[Source data]
-=-=-

Lemma quiet_verify c : quiet anything (verify_authority E c).
Proof.
  apply quiet_wrapped. destruct (backend_adapter E) as [b|]; [|by apply quiet_ret].
  destruct (PhaseAdapters.verify_rollback_context b); [by apply quiet_call | by apply quiet_ret].
Qed.
Lemma quiet_require_verified c : quiet anything (require_verified E c).
Proof. eapply quiet_bind; [apply quiet_verify | auto]. Qed.
Lemma quiet_load_records l outcomes seen : quiet anything (load_records operation_id context E l outcomes seen).
Proof.
  revert outcomes seen. induction l as [|v l IH]; intros outcomes seen; cbn [load_records]; [by apply quiet_ret|].
  destruct v; auto. destruct (is_s _ _).
  - eapply quiet_bind; [auto|]. intros _ _. eapply quiet_bind; [|by intros _ _; apply IH].
    unfold load_rollback. eapply quiet_bind; [auto|]. intros outcome _. eapply quiet_bind; [auto|]. intros c _.
    eapply quiet_bind; [apply quiet_require_verified | auto].
  - destruct (is_null _); [auto|]. eapply quiet_bind; [auto|]. intros _ _. eapply quiet_bind; [auto|]. intros o _. apply IH.
Qed.
Lemma quiet_revalidate v : quiet anything (revalidate_completed E v).
Proof.
  unfold revalidate_completed. destruct (with_outcome _ _) as [|r l]; [by apply quiet_ret|].
  destruct (match backend_adapter E with Some b => _ | None => _ end); [|auto].
  eapply quiet_bind; [by apply quiet_wrapped, quiet_call | auto].
Qed.
Lemma require_header_dict j v : require_header operation_id context j = Ok v -> j = VDict v.
Proof.
  unfold require_header. intros (u & _ & H)%rbind_Ok_inv. destruct j as [| | | | |d]; try done.
  apply rbind_Ok_inv in H as (u1 & _ & (u2 & _ & (u3 & _ & H)%rbind_Ok_inv)%rbind_Ok_inv). by injection H as ->.
Qed.
(** What [_load] returns is the journal. *)
Lemma load_reads j x : safe j x (_load operation_id context E)
  (fun r j' x' => j' = j /\ x' = x /\ forall v, r = Ok v -> j = Some (VDict v)).
Proof.
  intros s s' r Hh Hj Hx El. unfold _load in El. rewrite Hj in El. destruct j as [j|].
  2: { injection El as <- <-. split; [|done]. exists []. split; [by rewrite app_nil_r|].
       intros t Ht%prefix_nil_inv. subst t. by rewrite app_nil_r. }
  assert (quiet (fun v => j = VDict v)
    (do* v := slift (fun _ => require_header operation_id context j) in
     do* outcomes := load_records operation_id context E (match get v "records" with VList l => l | _ => [] end) [] false in
     let status := str (get v "status") in
     do slift (fun _ => require_status context v status outcomes) ;;
     do (if String.eqb status "rolled-back" then revalidate_completed E v else sret tt) ;;
     do slift (fun _ => stop_if (String.eqb status "rolled-back" && ne (get v "phase") (VStr "rollback"))
                          "rolled-back journal phase is inconsistent") ;;
     sret v)) as Hq.
  { eapply quiet_bind; [apply (quiet_lift _ _ (fun v => j = VDict v)); intros _ v; apply require_header_dict|].
    intros v Hv. eapply quiet_bind; [apply quiet_load_records|]. intros outcomes _. eapply quiet_bind; [apply quiet_pure|].
    intros _ _. eapply quiet_bind; [by case_match; [apply quiet_revalidate | apply quiet_ret]|]. intros _ _.
    eapply quiet_bind; [apply quiet_pure|]. intros _ _. by apply quiet_ret. }
  destruct (Hq _ _ _ _ _ Hh Hj Hx El) as [Hn (-> & -> & H)]. split_and!; [done..|].
  intros v Hv. by rewrite (H v Hv).
Qed.
(* ===== verification/Lifecycle.v ===== *)
(** * Task lifecycle ([handoffctl.py])

    The transitions of a task: claim, promote, pause, resume, unblock, recover,
    release, heartbeat, update, the bindings of specification, worktree and
    envelope, checkpoint, rollback and gate, their dispatcher and the commit
    that increments the revision and validates the result.  A transition mutates the metadata
    of the located task ([st Meta string]; the result is the journal note) and
    reads the other tasks. *)
From S2P Require Import Prelude PyStr Regex PyVal PyTime PyJson RetryCircuit OracleGate Graph.
From S2P Require Import Envelope Execution Sessions Autonomy Validation.

(** What the transitions ask the rest of the program. *)
Class Services := {
  (** [valid_binding_branch]: [git check-ref-format] *)
  valid_binding_branch : value -> bool;
  (** [storage_backend().load_session_records] *)
  load_session_records : value -> res (list dict);
  (** [execution_envelope.load] *)
  load_envelope : value -> res (option dict * list string);
  (** [task_spec_errors] of the candidate metadata *)
  task_spec_errors : Meta -> res (list string);
  (** [done_admission_error], [change_drift.done_admission_error] and the
      assumption admission of a task that becomes done *)
  spec_done_error : Meta -> res (option string);
  drift_done_error : Meta -> res (option string);
  assumption_done_error : Meta -> list Meta -> res (option string);
  (** the transitions [change-drift], [assumption], [accept] and
      [repair-predicate-ledger] *)
  other_transition : string -> Namespace -> list Meta -> st Meta string;
}.
(** ** Each operation *)
Lemma insert_row_perm r l : insert_row r l ≡ₚ r :: l.
Proof.
  induction l as [|x l IH]; cbn; [done|]. destruct (String.leb _ _); [done|].
  rewrite IH. apply Permutation_swap.
Qed.
Lemma by_id_perm l : by_id l ≡ₚ l.
Proof. induction l as [|r l IH]; cbn; [done|]. by rewrite insert_row_perm, IH. Qed.
Lemma load_rows db rows : _load db = Ok rows -> rows = by_id (tasks db).
Proof.
  unfold _load. generalize (by_id (tasks db)). intros l. revert rows. induction l as [|r l IH]; cbn; intros rows E.
  { by injection E as <-. }
  apply rbind_Ok_inv in E as (r' & E1 & E). apply rbind_Ok_inv in E as (rs & E2 & E). injection E as <-.
  rewrite (IH _ E2). f_equal. unfold load_row in E1. destruct (ne _ _); [discriminate | by injection E1].
Qed.
Lemma load_elem db rows r : _load db = Ok rows -> r ∈ rows -> r ∈ tasks db.
Proof. intros ->%load_rows. by rewrite by_id_perm. Qed.
Lemma find_row_elem id rows r : find_row id rows = Ok (Some r) -> r ∈ rows /\ item (row_meta r) "id" = Ok (get (row_meta r) "id") /\
  eq (get (row_meta r) "id") (VStr id) = true.
Proof.
  induction rows as [|x rows IH]; cbn; intros E; [discriminate|].
  apply rbind_Ok_inv in E as (i & E1 & E). destruct (eq i (VStr id)) eqn:Ei.
  - injection E as <-. rewrite (item_get _ _ _ E1). split_and!; [apply elem_of_cons; by left | done | done].
  - destruct (IH E) as [H1 H2]. split; [apply elem_of_cons; by right | done].
Qed.
Lemma audited_keys rows evs : audited rows evs -> Forall (fun r => NoDup (keys (row_meta r))) rows.
Proof. intros [_ A _ _ _ _]. eapply Forall_impl; [exact A|]. by intros r [? _ _ _]. Qed.
Lemma updates_grows id kind at_ note body row current meta session db db' :
  updates id kind at_ note body row current meta session db db' -> grows db db'.
Proof.
  intros [_ _ _ He _ _ (_ & H1 & H2 & H3 & H4 & _)]. split; rewrite ?H1, ?H2, ?H3, ?H4; try done.
  rewrite He. by apply prefix_app_r.
Qed.
Lemma mutate_sound binding before after closed id e k a t s sf cf db :
  operation_ok (Mutate id e k a t s sf cf) ->
  sound_change db (forget (mutate binding before after closed id e k a t s sf cf) db).
Proof.
  intros Hok. unfold forget. destruct (mutate _ _ _ _ _ _ _ _ _ _ _ _ db) as [db' r] eqn:E. cbn.
  apply mutate_inv in E as [[-> _]|(_ & rows & row & meta & note & body & session & Hl & Hf & _ & Ht & _ & Hu)]; [reflexivity|].
  split; [by eapply updates_grows|]. intros Ha. eapply updates_audited; [exact Hu | | done].
  eapply Hok; [|exact Ht]. apply find_row_elem in Hf as [Hin _]. pose proof (audited_keys _ _ Ha) as Hk.
  rewrite Forall_forall in Hk. apply Hk. by eapply load_elem.
Qed.

Lemma update_keys (d e : dict) : NoDup (keys d) -> NoDup (keys (update d e)).
Proof. revert d. induction e as [|[k v] e IH]; intros d Hn; [done|]. cbn. by apply IH, NoDup_dset. Qed.
Lemma observe_row_sound obs at_ row db db' u : observe_row obs at_ row db = (db', Ok u) ->
  grows db db' /\ (NoDup (keys (row_meta row)) -> audited (tasks db) (events db) -> audited (tasks db') (events db')).
Proof.
  unfold observe_row. cbv zeta. intros E.
  destruct (dget obs _) as [v|]; [|injection E as <-; by split].
  destruct (negb _); [injection E as <-; by split|].
  apply sbind_Ok_inv in E as (values & s1 & E1 & E). apply slift_Ok_inv in E1 as [-> _].
  destruct (forallb _ _); [injection E as <-; by split|].
  apply sbind_Ok_inv in E as (current & s1 & E1 & E). apply slift_Ok_inv in E1 as [-> _].
  fold (stamped (update (row_meta row) values) current at_) in E.
  apply sbind_Ok_inv in E as (row' & s1 & E1 & E). apply slift_Ok_inv in E1 as [-> E1].
  apply sbind_Ok_inv in E as (id & s1 & E2 & E). apply slift_Ok_inv in E2 as [-> _].
  apply sbind_Ok_inv in E as ([] & s1 & E2 & E). apply update_row_inv in E2 as (T1 & -> & T2).
  apply insert_event_inv in E as (_ & F & ->). split.
  - split; try done. by apply prefix_app_r.
  - intros Hn Ha. apply updated_row_mirrors in E1 as [Hm Hr];
      [|by apply stamped_keys, update_keys | by apply stamped_revision].
    cbn [tasks events set_events set_tasks]. by eapply audited_update.
Qed.
Lemma observe_rows_sound obs at_ rows db db' u : observe_rows obs at_ rows db = (db', Ok u) ->
  grows db db' /\
  (Forall (fun r => NoDup (keys (row_meta r))) rows -> audited (tasks db) (events db) ->
   audited (tasks db') (events db')).
Proof.
  revert db. induction rows as [|r rows IH]; cbn; intros db E; [injection E as <-; by split|].
  apply sbind_Ok_inv in E as ([] & s1 & E1 & E). apply observe_row_sound in E1 as [G1 A1].
  apply IH in E as [G2 A2]. split; [by etrans|]. intros [H1 H2]%Forall_cons Ha. auto.
Qed.
Lemma observe_sound binding before after closed obs a db :
  sound_change db (forget (update_observations binding before after closed obs a) db).
Proof.
  apply transaction_sound. intros db' [] E. apply sbind_Ok_inv in E as (rows & s1 & E1 & E).
  apply slift_Ok_inv in E1 as [-> Hl]. apply observe_rows_sound in E as [G A]. split; [done|]. intros Ha.
  apply A; [|done]. pose proof (audited_keys _ _ Ha) as Hk. rewrite Forall_forall in *. intros r Hr.
  apply Hk. by eapply load_elem.
Qed.
Lemma command_sound binding before after closed id ow h r c a db :
  sound_change db (forget (append_command_result binding before after closed id ow h r c a) db).
Proof.
  apply transaction_sound. intros db' [] E. repeat inv_step. apply sound_rest; cbn; try done.
  by apply prefix_app_r.
Qed.

(** Computations whose steps before the last are reads. *)
Lemma insert_envelope_inv normalized db db' u : insert_envelope normalized db = (db', Ok u) ->
  has_task (tasks db) (text_of normalized "task") = true /\
  db' = set_envelopes db (envelopes db ++
    [MkIntent (text_of normalized "execution_id") (text_of normalized "task")
       (text_of normalized "created_at") (canonical_envelope normalized)]).
Proof.
  intros E. apply sbind_Ok_inv in E as ([] & s1 & E1 & E). apply slift_Ok_inv in E1 as [-> E1].
  do 2 (apply rbind_Ok_inv in E1 as (? & _ & E1)). apply raise_if_Ok, negb_false_iff in E1.
  by apply smodify_Ok_inv in E.
Qed.
Lemma sound_envelopes db x : sound_change db (set_envelopes db (envelopes db ++ x)).
Proof. apply sound_rest; cbn; try done. by apply prefix_app_r. Qed.
Lemma forget_lift {A B} (f : Database -> res A) (m : A -> st Database B) db :
  (forall a, f db = Ok a -> sound_change db (forget (m a) db)) -> sound_change db (forget (sbind (slift f) m) db).
Proof.
  intros Hm. unfold forget, sbind, slift. destruct (f db) as [a|e]; [by apply Hm | reflexivity].
Qed.
Lemma record_envelope_sound binding before after closed e db :
  sound_change db (forget (record_execution_envelope binding before after closed e) db).
Proof.
  apply forget_lift. intros normalized _. apply transaction_sound. intros db' a E.
  apply sbind_Ok_inv in E as (db0 & s1 & E1 & E). injection E1 as <- <-.
  destruct (envelope_row db _).
  - repeat inv_step. reflexivity.
  - apply sbind_Ok_inv in E as ([] & s1 & E1 & E). apply insert_envelope_inv in E1 as [_ ->].
    injection E as <- _. apply sound_envelopes.
Qed.
Lemma begin_envelope_sound binding before after closed e db :
  sound_change db (forget (begin_execution_envelope binding before after closed e) db).
Proof.
  apply forget_lift. intros normalized _. apply transaction_sound. intros db' a E.
  apply sbind_Ok_inv in E as (db0 & s1 & E1 & E). injection E1 as <- <-. cbv zeta in E.
  destruct (envelope_row db _).
  - apply sbind_Ok_inv in E as ([] & s1 & E1 & E). apply slift_Ok_inv in E1 as [-> _].
    destruct (result_row db _); repeat inv_step; reflexivity.
  - apply sbind_Ok_inv in E as ([] & s1 & E1 & E). apply insert_envelope_inv in E1 as [_ ->].
    injection E as <- _. apply sound_envelopes.
Qed.
Lemma record_result_sound binding before after closed r db :
  sound_change db (forget (record_execution_result binding before after closed r) db).
Proof.
  apply forget_lift. intros normalized _. apply transaction_sound. intros db' a E.
  apply sbind_Ok_inv in E as (db0 & s1 & E1 & E). injection E1 as <- <-. cbv zeta in E.
  destruct (envelope_row db _); [|discriminate]. destruct (result_row db _).
  - repeat inv_step. reflexivity.
  - repeat inv_step. apply sound_rest; cbn; try done. by apply prefix_app_r.
Qed.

-=-=-

→ **Exercise goal**: Beginning at the first line of the records, retype exactly every line up to and including the one with "destruct v; auto. destruct (is_s _ _).".

→ **Response below**:
Lemma quiet_verify c : quiet anything (verify_authority E c).
Proof.
  apply quiet_wrapped. destruct (backend_adapter E) as [b|]; [|by apply quiet_ret].
  destruct (PhaseAdapters.verify_rollback_context b); [by apply quiet_call | by apply quiet_ret].
Qed.
Lemma quiet_require_verified c : quiet anything (require_verified E c).
Proof. eapply quiet_bind; [apply quiet_verify | auto]. Qed.
Lemma quiet_load_records l outcomes seen : quiet anything (load_records operation_id context E l outcomes seen).
Proof.
  revert outcomes seen. induction l as [|v l IH]; intros outcomes seen; cbn [load_records]; [by apply quiet_ret|].
  destruct v; auto. destruct (is_s _ _).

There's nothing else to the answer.